(* ===== verification/Uploads.v ===== *)
(** * Uploaded files and their temporary files (src/src/restipy/core/request.py)

    [Request._parse_multipart_files] (lines 158-197) copies every part of
    a multipart body that has a file name into a new
    [tempfile.NamedTemporaryFile(delete=False)] and records an
    [UploadedFile] under the part's field name in [_files].  The model's
    [save_files] (Request.v) keeps the files the request created in
    [req_tmpfiles], in creation order.

    [save_files_tmp] shows that the loop always finishes, creates one
    temporary file per part with a file name, and keeps the invariant
    that every entry of [_files] names one of the request's temporary
    files.  The converse fails: [_files] is a dict, so a second file part
    with the same field name replaces the first entry, and the first
    temporary file, which is never deleted, is no longer reachable
    ([save_files_orphan]). *)

From stdpp Require Import base list strings.
From Stdlib.Strings Require Import Byte.
From S2P Require Import Prelude Values Request.

Local Open Scope string_scope.

(** Every entry of [_files] points to a temporary file of the request. *)
Definition files_tmp_inv (r : request) : Prop :=
  forall k uf, dict_get (req_files r) k = Some uf -> exists data, (uf_filepath uf, data) ∈ req_tmpfiles r.

(** The parts the loop copies to a temporary file. *)
Definition file_parts (parts : list mime_part) : list mime_part :=
  filter (fun p => has_filename p = true) parts.

(** One iteration of the loop on a part with a file name. *)
Lemma save_file_inv p r :
  files_tmp_inv r ->
  let path := tmp_path (length (req_tmpfiles r)) in
  let r1 := add_tmpfile (path, default [] (part_payload p)) r in
  files_tmp_inv (set_files (dict_set (req_files r1) (key_of (part_name p))
                   {| uf_filename := default "" (part_filename p);
                      uf_content_type := part_content_type p; uf_filepath := path |}) r1).
Proof.
  intros Hinv path r1 k uf. cbn [req_files req_tmpfiles set_files add_tmpfile r1].
  destruct (decide (k = key_of (part_name p))) as [->|Hne].
  - rewrite dict_get_set_eq. intros [= <-]. eexists. apply elem_of_app. right. by left.
  - rewrite dict_get_set_ne by congruence. intros Hk. destruct (Hinv _ _ Hk) as [data Hd].
    exists data. apply elem_of_app. by left.
Qed.

(** C31: the loop of [_parse_multipart_files] always finishes, creates
    exactly one temporary file per part that has a file name, and every
    entry of [_files] it leaves names one of the request's temporary
    files. *)
Theorem save_files_tmp parts r :
  files_tmp_inv r ->
  exists r', save_files parts r = (r', Ok tt) /\
    length (req_tmpfiles r') = length (req_tmpfiles r) + length (file_parts parts) /\
    files_tmp_inv r'.
Proof.
  revert r. induction parts as [|p ps IH]; intros r Hinv; cbn [save_files].
  - exists r. rewrite Nat.add_0_r. by split.
  - unfold file_parts. rewrite filter_cons. destruct (has_filename p) eqn:Hp; cbn [negb].
    + rewrite decide_True by done. unfold sbind at 1.
      destruct (IH _ (save_file_inv p r Hinv)) as (r' & Hs & Hlen & Hinv').
      exists r'. split; [exact Hs|]. split; [|done]. unfold file_parts in Hlen. rewrite Hlen. cbn. rewrite length_app. cbn. lia.
    + rewrite decide_False by done. apply IH, Hinv.
Qed.

(** ** Witnesses *)

Definition upload (fname : string) : mime_part :=
  {| part_filename := Some fname; part_name := Some "doc"; part_content_type := "text/plain";
     part_payload := Some (String.list_byte_of_string fname) |}.

Definition upload_request : request :=
  new_request [] {| env_vars := ∅; wsgi_input := []; wsgi_errors := Some []; restipy_app := None |}.

Lemma save_files_tmp_witness :
  files_tmp_inv upload_request /\
  exists r', save_files [upload "a.txt"; upload "b.txt"] upload_request = (r', Ok tt) /\
    length (req_tmpfiles r') = length (req_tmpfiles upload_request) + length (file_parts [upload "a.txt"; upload "b.txt"]) /\
    files_tmp_inv r'.
Proof.
  assert (H0 : files_tmp_inv upload_request) by (intros k uf; cbn; done).
  split; [exact H0|]. exact (save_files_tmp _ _ H0).
Defined.

(** Two file parts under one field name: two temporary files are
    created, [_files] keeps the second, and the first is orphaned. *)
Example save_files_orphan :
  let r' := (save_files [upload "a.txt"; upload "b.txt"] upload_request).1 in
  map fst (req_tmpfiles r') = ["/tmp/tmp0"; "/tmp/tmp1"] /\
  map (fun kf => uf_filepath kf.2) (req_files r') = ["/tmp/tmp1"].
Proof. split; vm_compute; reflexivity. Qed.
(* ===== verification/RequestMeta.v ===== *)
(** * The descriptive properties of Request (src/src/restipy/core/request.py)

    [req.header] (lines 337-351) collects the [HTTP_*] variables of the
    environment under their header names and caches the dict in
    [_headers]; [req.host], [req.origin], [req.url], [req.href],
    [req.query], [req.charset] and [repr(req)] read the environment
    (lines 353-440 and 495-503).  [env_to_h] comes from restipy/utils,
    which is not among the sources: it is modelled as its use here
    requires (underscores to dashes, then [str.title]).  [urljoin] is the
    library function of [urllib.parse]; like the body parsers' library
    calls it is the method of a class, [UrlLib], and the theorems hold
    for any instance.

    The environment is a gmap, which does not keep the insertion order of
    the WSGI dict: when two variables give the same header name, which
    one [req.header] keeps is not modelled (the theorems assume or show
    there is only one). *)

From stdpp Require Import base list strings gmap.
From Stdlib Require Import Ascii.
From S2P Require Import Prelude Values Request.

Local Open Scope string_scope.

Class UrlLib : Type := { urljoin : string -> string -> string }.

(** ** [req.header] *)

(** [env_to_h(k)]: [HTTP_USER_AGENT] becomes [Http-User-Agent]. *)
Definition env_to_h (k : string) : string := str_title (str_replace_char "_" "-" k).

(** The entry of the header dict an environment variable gives, if any:
    [env_to_h(k)[5:]: v for k, v in self.env.items() if
    k.startswith('HTTP_')]. *)
Definition header_entry (kv : string * string) : option (string * string) :=
  if str_startswith kv.1 "HTTP_" then Some (str_drop 5 (env_to_h kv.1), kv.2) else None.

Definition header_of_env (vars : gmap string string) : gmap string string :=
  list_to_map (omap header_entry (map_to_list vars)).

Definition set_headers (h : option (gmap string string)) (r : request) : request :=
  {| req_env := req_env r; req_ctx := req_ctx r; req_params := req_params r;
     req_default := req_default r; req_headers := h; req_files := req_files r; req_form := req_form r;
     req_tmpfiles := req_tmpfiles r |}.

(** [Request.header]: computed on the first read, then cached. *)
Definition header : RM (gmap string string) :=
  fun r =>
    match req_headers r with
    | Some h => (r, Ok h)
    | None => let h := header_of_env (env_vars (req_env r)) in (set_headers (Some h) r, Ok h)
    end.

(** ** Host, origin, URL *)

(** [req.host]: [self.env.get('HTTP_HOST')]. *)
Definition host (r : request) : option string := env_vars (req_env r) !! "HTTP_HOST".

(** [f'{x}'] of an optional string: [None] prints as [None]. *)
Definition fstr_opt (o : option string) : string := match o with Some s => s | None => "None" end.

(** [req.origin]: [f'{self.protocol}://{self.host}'.lower()]. *)
Definition origin (r : request) : string := str_lower (protocol r ++ "://" ++ fstr_opt (host r)).

Section Url.
Context `{UrlLib}.

(** [req.url]: [urljoin(self.origin, self.path).rstrip('/')]. *)
Definition url (r : request) : string := str_rstrip "/" (urljoin (origin r) (path r)).

(** [req.href]: [f'{self.url}?{self.env.get("QUERY_STRING", "")}']. *)
Definition href (r : request) : string := url r ++ "?" ++ env_get r "QUERY_STRING" "".
End Url.

(** [req.query]: [None] without a query string, else
    [dict(parse_qsl(qs))]. *)
Definition query `{BodyCodec} (r : request) : option pyval :=
  match env_vars (req_env r) !! "QUERY_STRING" with
  | None => None
  | Some qs => Some (form_of_pairs (parse_qsl qs))
  end.

(** ** [req.charset] *)

(** One [;]-separated part of the content type: [part.split('=')[1].strip()]
    when ['charset='] occurs in it. *)
Definition charset_of_part (part : string) : option string :=
  if str_contains part "charset=" then Some (str_strip (nth 1 (str_split "=" part) "")) else None.

(** [Request.charset]: [self.content_type] is a [str], never [None], so
    the first test of the method never fires; the first part that
    mentions [charset=] decides. *)
Definition charset (r : request) : option string :=
  first_some charset_of_part (str_split ";" (content_type r)).

(** [req.app]: [self.env['restipy.app']], of which the model keeps the
    [config] attribute (all the code reads of the application); a
    KeyError when the key is missing. *)
Definition app (r : request) : outcome exc (option settings) :=
  match restipy_app (req_env r) with
  | Some a => Ok a
  | None => Exn (key_error "restipy.app")
  end.

(** [repr(req)]: [f'<Request {self.method} {self.path}>']. *)
Definition req_repr (r : request) : string := "<Request " ++ method r ++ " " ++ path r ++ ">".

(** ** Properties *)

(** What [header] changes: only the cache. *)
Lemma header_frame r r1 h :
  header r = (r1, Ok h) ->
  r1 = set_headers (Some h) r \/ (r1 = r /\ req_headers r = Some h).
Proof. unfold header. destruct (req_headers r); intros [= <- <-]; auto. Qed.

(** C30: [req.header] is computed once: after the first read the cached
    dict is returned, even when the environment has changed since. *)
Theorem header_memo r r1 h e :
  header r = (r1, Ok h) -> header (set_env e r1) = (set_env e r1, Ok h).
Proof.
  intros Hh. destruct (header_frame _ _ _ Hh) as [->|[-> Hc]]; unfold header; cbn; [done|].
  by rewrite Hc.
Qed.

(** Every header comes from an environment variable whose name starts
    with [HTTP_]: the CGI variables [CONTENT_TYPE] and [CONTENT_LENGTH]
    never appear in [req.header]. *)
Theorem header_sound vars k v :
  header_of_env vars !! k = Some v ->
  exists ek, vars !! ek = Some v /\ str_startswith ek "HTTP_" = true /\ str_drop 5 (env_to_h ek) = k.
Proof.
  unfold header_of_env. intros Hk. apply elem_of_list_to_map_2, list_elem_of_omap in Hk
    as ([ek v'] & Hin & He). apply elem_of_map_to_list in Hin.
  unfold header_entry in He. cbn [fst snd] in He. destruct (str_startswith ek "HTTP_") eqn:Hs; [|done].
  injection He as <- <-. eauto.
Qed.

(** An [HTTP_] variable no other one collides with is in
    [req.header] under its name from [env_to_h] minus the [Http-]. *)
Theorem header_complete vars ek v :
  vars !! ek = Some v -> str_startswith ek "HTTP_" = true ->
  (forall ek' v', vars !! ek' = Some v' -> str_startswith ek' "HTTP_" = true ->
                  str_drop 5 (env_to_h ek') = str_drop 5 (env_to_h ek) -> ek' = ek) ->
  header_of_env vars !! str_drop 5 (env_to_h ek) = Some v.
Proof.
  intros Hv Hs Huniq. unfold header_of_env. apply elem_of_list_to_map_1'.
  - intros v' Hin. apply list_elem_of_omap in Hin as ([ek' v''] & Hin & He).
    apply elem_of_map_to_list in Hin. unfold header_entry in He. cbn [fst snd] in He.
    destruct (str_startswith ek' "HTTP_") eqn:Hs'; [|done]. injection He as Hk <-.
    rewrite (Huniq ek' v'' Hin Hs' Hk) in Hin. congruence.
  - apply list_elem_of_omap. exists (ek, v). split; [by apply elem_of_map_to_list|].
    unfold header_entry. cbn [fst snd]. by rewrite Hs.
Qed.

(** Without a [Host] header the origin is [<scheme>://none]: the
    f-string prints the missing host as [None], which [lower()] turns
    into [none]. *)
Theorem origin_no_host r : host r = None -> origin r = str_lower (protocol r) ++ "://none".
Proof. unfold origin. intros ->. by autorewrite with restipy_rw. Qed.

(** C32: the charset is read from the first [;]-separated part of the
    content type in which [charset=] occurs anywhere, as the text between
    its first and second [=]; a parameter value that contains
    [charset=] (a multipart boundary, say) is taken for the charset. *)
Theorem charset_first_part r ps1 p ps2 :
  str_split ";" (content_type r) = (ps1 ++ p :: ps2)%list ->
  Forall (fun q => str_contains q "charset=" = false) ps1 ->
  str_contains p "charset=" = true ->
  charset r = Some (str_strip (nth 1 (str_split "=" p) "")).
Proof.
  intros Hs H1 Hp. unfold charset. rewrite Hs, first_some_app.
  replace (first_some charset_of_part ps1) with (@None string).
  - cbn. unfold charset_of_part. by rewrite Hp.
  - symmetry. apply first_some_None. eapply Forall_impl; [exact H1|].
    intros q Hq. unfold charset_of_part. by rewrite Hq.
Qed.

(** ** Witnesses *)

Definition meta_env (vars : list (string * string)) : environ :=
  {| env_vars := list_to_map vars; wsgi_input := []; wsgi_errors := Some [];
     restipy_app := None |}.

Definition meta_request (vars : list (string * string)) : request := new_request [] (meta_env vars).

Lemma header_memo_witness :
  let r := meta_request [("HTTP_USER_AGENT", "curl")] in
  header (set_env (meta_env [("HTTP_USER_AGENT", "wget")]) (header r).1) =
    (set_env (meta_env [("HTTP_USER_AGENT", "wget")]) (header r).1,
     Ok (header_of_env (env_vars (meta_env [("HTTP_USER_AGENT", "curl")])))).
Proof. intros r. apply (header_memo r). reflexivity. Defined.

Lemma header_sound_witness :
  exists ek, env_vars (meta_env [("HTTP_X_REQUEST_ID", "7"); ("CONTENT_TYPE", "text/plain")]) !! ek = Some "7" /\
    str_startswith ek "HTTP_" = true /\ str_drop 5 (env_to_h ek) = "X-Request-Id".
Proof. apply header_sound. vm_compute. reflexivity. Defined.

Lemma header_complete_witness :
  header_of_env (list_to_map [("HTTP_USER_AGENT", "curl"); ("PATH_INFO", "/")])
    !! str_drop 5 (env_to_h "HTTP_USER_AGENT") = Some "curl".
Proof.
  apply header_complete; [reflexivity|reflexivity|].
  intros ek' v' Hin Hs _. apply elem_of_list_to_map_2 in Hin. set_solver.
Defined.

Lemma origin_no_host_witness :
  origin (meta_request [("wsgi.url_scheme", "https")]) = "https://none".
Proof. rewrite origin_no_host; reflexivity. Defined.

(** The boundary of this multipart content type contains [charset=]:
    [req.charset] is ["charset"]. *)
Lemma charset_first_part_witness :
  charset (meta_request [("CONTENT_TYPE", "multipart/form-data; boundary=charset=xyz")]) = Some "charset".
Proof.
  apply (charset_first_part _ ["multipart/form-data"] " boundary=charset=xyz" []);
    [reflexivity|repeat constructor|reflexivity].
Defined.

━━━━━━━━

§ What is required:
Return each line in the records that holds the string "left".

§ Answer for the task:
  - rewrite dict_get_set_eq. intros [= <-]. eexists. apply elem_of_app. right. by left.
    exists data. apply elem_of_app. by left.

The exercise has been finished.